De vouloir établir la réalité, certes, mais laquelle? Celle de montrer que la situation actuelle des sourds n’a pas été toujours le cas dans le passé, et qu’il y a eu des exemples brillants de vies réussies (tout dépend de quelle définition de la réussite). Ainsi, mon travail de recherche, comme ceux de tous les historiens font de nous des acteurs de l’Histoire. C’est à travers nous que nous faisons connaître les fantômes, et que nous guidons à travers le Temps, les réflexions, les pensées, les actions du passé vers le présent.

De la Spécificité des Sourds

Les Sourds, avec le grand S majuscule, visible à l’écrit, mais invisible à l’audio, ou carrément les Silencieux, représentent un groupe spécifique, complexe, à la fois vus comme des handicapés, et comme un groupe culturel. Or, les Sourds ont une vision du Monde, leur propre vision.

Ainsi, apporter la vision des Silencieux permet, à mon sens, d’enrichir la pensée de l’Humanité. Il ne s’agit pas d’étudier un groupe à part, mais justement de voir les relations de cette communauté si particulière avec la Société (notez encore le S majuscule) dans son ensemble.
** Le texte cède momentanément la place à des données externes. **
Lemma read_blocking_wp env env' src n w :
  inv w → v_owner src ∈ handles (client w) → 0 <= n →
  wp (read_blocking env env' src n)
    (λ l w', inv w' ∧ config w' = config w ∧ client w' = client w ∧
             l = read_bytes (settled w) (native (v_owner src)) (v_offset src) n ∧ seen w (settled w') (settled w)) w.
Proof.
  intros Hi Hs Hn. apply wp_call, wp_bind, owns_wp; [done|]. apply wp_bind, wp_lift; [done|]. intros _ _.
  apply wp_bind. eapply wp_mono; [by apply synchronize_wp|]. intros _ w1 [K1 K2 K3 K4 K5 K6 K7].
  assert (v_owner src ∈ handles (client w1)) as Hs1 by (by rewrite K3). apply wp_bind, wp_gets.
  pose proof drop_locals_frame as Hf. case_match.
  - eapply wp_mono; [by apply unstage_wp|]. cbn beta. intros l w2 (U1 & U2 & U3 & -> & U5). destruct (Hf w2) as (E1 & _ & E3 & _ & _).
    split_and!; [by apply drop_locals_inv|congruence|congruence|by rewrite K6|]. apply seen_drop. unfold seen in *. by rewrite K3, K6 in U5.
  - apply host_read_wp; [done|]. rewrite (idle_memory w1 K7), K6. destruct (Hf w1) as (E1 & _ & E3 & _ & _).
    split_and!; [by apply drop_locals_inv|congruence|congruence|done|]. apply seen_drop. by rewrite K6.
Qed.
Étudier les réactions de la Société permet de comprendre quelle est la place des Silencieux, et donc, du degré de tolérance de ceux qui sont vus comme différents.

C’est toute la difficulté d’étudier les Silencieux. Sous quelle angle aborder? Celui de la médecine, celui de la linguistique avec la langue des signes (ou le Noétomalalien, mon mot préféré), celui de l’anthropologie, celui de l’Histoire? Pour l’instant, il y a de multiples portes d’entrées, et ce qui manque, c’est une vue d’ensemble, globale de ce qui caractéristique les Silencieux. Mais, cela est loin d’être terminé!

Comment enseigner et transmettre?

Enseigner l’Histoire des Sourds à des étudiants, je l’ai expérimenté. J’ai été souvent gêné par l’impassibilité proverbiale des étudiants entendants face à mes explications. Car, avant d’enseigner à des étudiants, j’ai été formateur auprès du public sourd. Et, c’est carrément l’inverse. Les réactions suivent en fonction de mes explications. Cela m’a fait prendre conscience qu’enseigner l’Histoire aux étudiants sourds, ce n’est pas la même chose que de l’enseigner aux entendants.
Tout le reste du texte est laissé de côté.